#### WHAT TO DO:
Starting with the first line below, reproduce each line exactly until you have included the one bearing "Definition float64_of_int (n".

#### Collected data entries:
• • •
(** * f1tracker: reference track, path locator and pipeline controller

    A shallow embedding of the geometric core ([generateReferenceTrack],
    [mapLocationToIndex], [mapLocationsToIndices]) and of the control
    surface ([start], [fetcher]) of the f1viz module, with the properties
    stated by its specification.

    Go's [int] is the 64-bit two's complement integer: values are [Z]
    with the wrap-around written out.  Go's [float64] is IEEE 754
    binary64 with round-to-nearest-even: values are Rocq's primitive
    floats, whose operations are the same format and rounding.  Every
    operation is rounded on its own, as on amd64: no multiplication and
    addition are fused. *)

From Stdlib Require Import ZArith List Lia Bool Floats.
From Stdlib Require String Uint63.
Import ListNotations.

Set Warnings "-register-all".

Local Open Scope Z_scope.

(** ** Go's [int] *)

Module GoInt.

Definition min_int : Z := - 2 ^ 63.
Definition max_int : Z := 2 ^ 63 - 1.

(** A value of type [int]. *)
Definition int64 (z : Z) : Prop := min_int <= z <= max_int.

(** Two's complement wrap-around of an exact result. *)
Definition wrap64 (z : Z) : Z := (z + 2 ^ 63) mod 2 ^ 64 - 2 ^ 63.

(** [a - b] on [int]. *)
Definition sub (a b : Z) : Z := wrap64 (a - b).

End GoInt.

(** ** Go's [float64] *)

Module GoFloat.

(** The float of a magnitude below [2^63], rounded to nearest even. *)
Definition of_magnitude (z : Z) : float := PrimFloat.of_uint63 (Uint63.of_Z z).

(** [float64(n)] for [n] of type [int]. *)
Definition float64_of_int (n : Z) : float :=
  let z := GoInt.wrap64 n in
  if z =? GoInt.min_int then (- (Z.ldexp one 63))%float
  else if z <? 0 then (- of_magnitude (- z))%float
  else of_magnitude z.

(** The integer part of a finite float, rounded toward zero. *)
Definition trunc (s : bool) (m : positive) (e : Z) : Z :=
  let a := if 0 <=? e then Z.pos m * 2 ^ e else Z.pos m / 2 ^ (- e) in
  if s then - a else a.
• • •
#### RESPONSE TO THE TASK:
(** * f1tracker: reference track, path locator and pipeline controller

    A shallow embedding of the geometric core ([generateReferenceTrack],
    [mapLocationToIndex], [mapLocationsToIndices]) and of the control
    surface ([start], [fetcher]) of the f1viz module, with the properties
    stated by its specification.

    Go's [int] is the 64-bit two's complement integer: values are [Z]
    with the wrap-around written out.  Go's [float64] is IEEE 754
    binary64 with round-to-nearest-even: values are Rocq's primitive
    floats, whose operations are the same format and rounding.  Every
    operation is rounded on its own, as on amd64: no multiplication and
    addition are fused. *)

From Stdlib Require Import ZArith List Lia Bool Floats.
From Stdlib Require String Uint63.
Import ListNotations.

Set Warnings "-register-all".

Local Open Scope Z_scope.

(** ** Go's [int] *)

Module GoInt.

Definition min_int : Z := - 2 ^ 63.
Definition max_int : Z := 2 ^ 63 - 1.

(** A value of type [int]. *)
Definition int64 (z : Z) : Prop := min_int <= z <= max_int.

(** Two's complement wrap-around of an exact result. *)
Definition wrap64 (z : Z) : Z := (z + 2 ^ 63) mod 2 ^ 64 - 2 ^ 63.

(** [a - b] on [int]. *)
Definition sub (a b : Z) : Z := wrap64 (a - b).

End GoInt.

(** ** Go's [float64] *)

Module GoFloat.

(** The float of a magnitude below [2^63], rounded to nearest even. *)
Definition of_magnitude (z : Z) : float := PrimFloat.of_uint63 (Uint63.of_Z z).

(** [float64(n)] for [n] of type [int]. *)
Definition float64_of_int (n : Z) : float :=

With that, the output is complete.